EV samples for proteomic analysis were lysed in 50 µL of 1% (w/v) SDC dissolved in Tris pH 8.1 and boiled at 95 °C for 5 min, followed by sonication three times of 10 s each. The protein concentration was measured using Bradford assay. A total of 100 µg EV proteins was used for each sample. The proteins were denatured by 10 mM of DTT and incubated for 30 min at 50°C, followed by addition of 40 mM chloroacetamide for 20 min at room temperature in the dark. The samples were then digested using trypsin at a ratio of 1:100 and incubated on a shaker at 37 °C overnight. 1% formic acid was used to quench the digestion and the trypsinized sample was added with an equal volume of 100% water-saturated ethyl acetate, vortex thoroughly and centrifuged at 14,000× g for 5 min. The aqueous phase with peptides was transferred into a new tube and the ethyl acetate precipitation and peptide collection were repeated. The final collected peptides were dried in a vacuum concentrator.
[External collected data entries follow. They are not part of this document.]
(** The allocators and the file layer, as seen by a running process that holds
    no lock: they return, they leave the process table alone and what the
    process holds, and [filedup] and [idup] return their argument.  Everything
    is asked only of arguments that the process holds. *)
Class QuietEnv (R : Type) {PE : ProcEnv R} {ER : EnvRes R} := {
  env_ok : pstate R → Prop;
  env_ok_ext : ∀ s s', res s = res s' →
    (∀ lk, lk ≠ ptable_lock → locks (machine s) !! lk = locks (machine s') !! lk) →
    env_ok s → env_ok s';
  kalloc_quiet : ∀ s c p, thread s c p → env_ok s →
    runs kalloc s (fun a s' => frame s s' ∧ thread s' c p ∧ env_ok s' ∧ keeps (res s) (res s') ∧
      (a ≠ 0 → env_page (res s') a));
  kfree_quiet : ∀ a s c p, thread s c p → env_ok s → env_page (res s) a →
    runs (kfree a) s (fun _ s' => frame s s' ∧ thread s' c p ∧ env_ok s');
  copyuvm_quiet : ∀ pg n s c p, thread s c p → env_ok s → env_space (res s) pg n →
    runs (copyuvm pg n) s (fun _ s' => frame s s' ∧ thread s' c p ∧ env_ok s' ∧ keeps (res s) (res s'));
  filedup_quiet : ∀ f s c p, thread s c p → env_ok s → env_file (res s) f →
    runs (filedup f) s (fun f' s' => f' = f ∧ frame s s' ∧ thread s' c p ∧ env_ok s' ∧ keeps (res s) (res s'));
  idup_quiet : ∀ i s c p, thread s c p → env_ok s → env_inode (res s) i →
    runs (idup i) s (fun i' s' => i' = i ∧ frame s s' ∧ thread s' c p ∧ env_ok s' ∧ keeps (res s) (res s'));
  (* with ptable.lock held *)
  kfree_locked : ∀ a pg s c p, thread_locked s c p → env_ok s → env_image (res s) a pg →
    runs (kfree a) s (fun _ s' => frame s s' ∧ thread_locked s' c p ∧ env_ok s' ∧ env_pgdir (res s') pg);
  freevm_locked : ∀ pg s c p, thread_locked s c p → env_ok s → env_pgdir (res s) pg →
    runs (freevm pg) s (fun _ s' => frame s s' ∧ thread_locked s' c p ∧ env_ok s') }.

(** What the current process must hold to fork. *)
Definition forkable {R} {ER : EnvRes R} (r : R) (q : proc) : Prop :=
  env_space r (pgdir q) (sz q) ∧ env_inode r (cwd q) ∧
  ∀ k f, ofile q !! k = Some f → f ≠ 0 → env_file r f.

Lemma keeps_refl {R} {ER : EnvRes R} (r : R) : keeps r r.
Proof. by repeat split. Qed.
Lemma keeps_trans {R} {ER : EnvRes R} (r1 r2 r3 : R) : keeps r1 r2 → keeps r2 r3 → keeps r1 r3.
Proof. intros (?&?&?&?) (?&?&?&?). repeat split; eauto. Qed.
Lemma keeps_forkable {R} {ER : EnvRes R} (r r' : R) q : keeps r r' → forkable r q → forkable r' q.
Proof. intros (_ & H1 & H2 & H3) (? & ? & Hf). repeat split; eauto. Qed.

Section family.
Context {R : Type} {PE : ProcEnv R} {ER : EnvRes R} {QE : QuietEnv R} {FU : Fuel}.
Implicit Types s : pstate R.

(** ** Steps of a thread that holds no lock *)

Lemma ptable_upd s f : ptable (s <| ptable ::= f |>) = f (ptable s).
Proof. done. Qed.

Lemma env_ok_machine s s' :
  res s = res s' → locks (machine s) = locks (machine s') → env_ok s → env_ok s'.
Proof. intros Hr Hl. apply env_ok_ext; [done|]. intros lk _. by rewrite Hl. Qed.

Lemma curproc_runs s c p (Q : nat → pstate R → Prop) :
  thread s c p → env_ok s →
  (∀ s', frame s s' → thread s' c p → env_ok s' → res s' = res s → Q p s') → runs curproc s Q.
Proof.
  intros Ht He HQ. pose proof Ht as (u & Hok & Hn & Hp & Hl). exists p, (s <| machine ::= synced c |>).
  split; [|apply HQ; [done|by apply thread_synced|by eapply env_ok_machine; [| |exact He]|done]].
  unfold curproc. rewrite (bind_ret _ _ _ _ _ (myproc_ret _ _ _ Hok)). by rewrite Hp.
Qed.

Lemma set_proc_runs i f s (Q : unit → pstate R → Prop) :
  Q tt (s <| ptable ::= upd i f |>) → runs (set_proc i f) s Q.
Proof. intros H. by exists tt, (s <| ptable ::= upd i f |>). Qed.

Lemma get_proc_runs i s q (Q : proc → pstate R → Prop) :
  procs (ptable s) !! i = Some q → Q q s → runs (get_proc i) s Q.
Proof. intros Hq H. exists q, s. by rewrite (get_proc_ret _ _ _ Hq). Qed.

Lemma runs_gets {A} (f : pstate R → A) s (Q : A → pstate R → Prop) : Q (f s) s → runs (gets f) s Q.
Proof. intros H. by exists (f s), s. Qed.

Lemma runs_modify (f : pstate R → pstate R) s (Q : unit → pstate R → Prop) : Q tt (f s) → runs (modify f) s Q.
Proof. intros H. by exists tt, (f s). Qed.

(** A critical section on the table. *)
Lemma critical_runs {A} (f : ptbl → option ptbl) (a : A) s c p t (Q : A → pstate R → Prop) :
  thread s c p → env_ok s → f (ptable s) = Some t →
  (∀ s', ptable s' = t → nextpid s' = nextpid s → thread s' c p → env_ok s' → Q a s') →
  runs (lock ptable_lock ;;; on_ptable f ;;; unlock ptable_lock ;;; ret a) s Q.
Proof.
  intros Ht He Hf HQ. pose proof Ht as (u & Hok & Hn & Hp & Hl).
  eexists _, _. split; [by eapply with_ptable_lock|]. apply HQ; try done.
  - apply (thread_synced s c p Ht).
  - by eapply env_ok_machine; [| |exact He].
Qed.

(** Releasing a lock that was just taken. *)
Lemma unlock_acquired s m c u :
  mach_ok m c u → lock_free m ptable_lock → machine s = acquired c ptable_lock m →
  unlock ptable_lock s = Ret tt (s <| machine := synced c m |>).
Proof.
  intros Hok (l & Hl & Hf) Hm. pose proof (mach_ok_acquired _ _ _ ptable_lock Hok) as Hok1.
  erewrite unlock_ret; [|by rewrite Hm| |by rewrite Hm; apply locks_acquired|done|done].
  - destruct s. simpl in *. subst. do 2 f_equal. by eapply released_acquired.
  - rewrite push_cpu_ncli. pose proof (ok_ncli _ _ _ Hok). lia.
Qed.

(** ** [allocproc] *)

(** The slot as [allocproc] leaves it when the kernel stack is at [ks]. *)
Definition new_proc (n now ks : Z) (p : proc) : proc := setup_stack ks ((embryo n now p) <| kstack := ks |>).
(** The slot when there is no memory for the stack. *)
Definition failed_proc (n now : Z) (p : proc) : proc :=
  (embryo n now p) <| kstack := 0 |> <| state := UNUSED |>.

Definition alloc_post s c p (o : option nat) s' : Prop :=
  thread s' c p ∧ env_ok s' ∧ keeps (res s) (res s') ∧
  match find_proc (is_state UNUSED) (procs (ptable s)) 0 with
  | None => o = None ∧ ptable s' = ptable s ∧ nextpid s' = nextpid s
  | Some i =>
      nextpid s' = s32 (nextpid s + 1) ∧
      ((o = None ∧ ptable s' = upd i (failed_proc (nextpid s) (ticks s)) (ptable s)) ∨
       (o = Some i ∧ ∃ ks, ks ≠ 0 ∧ env_page (res s') ks ∧
          ptable s' = upd i (new_proc (nextpid s) (ticks s) ks) (ptable s)))
  end.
4.10. Liquid Chromatography-Mass Spectrometry/Mass Spectrometry (LCMS/MS)

The proteomic analysis was carried out at Monash Biomedical Proteomics Facility, Monash, Australia. Data-dependent acquisition was performed on a QExactive™ Plus 1 mass spectrometer (Thermo Scientific, Waltham, MA, USA) coupled to a Dionex UltiMate® 3000 RSLC nano Liquid Chromatography (LC) system (Thermo Scientific, Waltham, MA, USA) equipped with Acclaim PepMap RSLC analytical column (75 µm × 50 cm, nanoViper, C18, 2 µm, 100Å, Thermo Scientific, Waltham, MA, USA) and Acclaim PepMap 100 trap column (100 µm × 2 cm, nanoViper, C18, 5 µm, 100Å, Thermo Scientific, Waltham, MA, USA).

4.11. Protein Identification

The raw data files acquired from nano-LCMS were subjected into search engine Andromeda implemented in MaxQuant (v1.5.5.1) to identify the proteins with RS Uniprot human Swissprot iRT database and their respective label-free quantification values using in-house standard parameters. Principle component analysis (PCA) was conducted to evaluate the distribution of samples. The data were normalized based on the assumption that the majority of proteins do not change between the different conditions. Protein FDR cutoff was fixed at 1%. Statistical analysis was performed using Perseus after contaminants, “only identified by site” matches and reverse sequences were filtered out. The label-free quantification (LFQ) data was converted to log2 scale, samples were grouped by conditions and missing values were imputed based on normal distributions after all proteins. Proteins that had two or less valid values were eliminated. Protein fold-changes of the samples were calculated and their significance was determined using a two-sided t-test with error corrected p-values.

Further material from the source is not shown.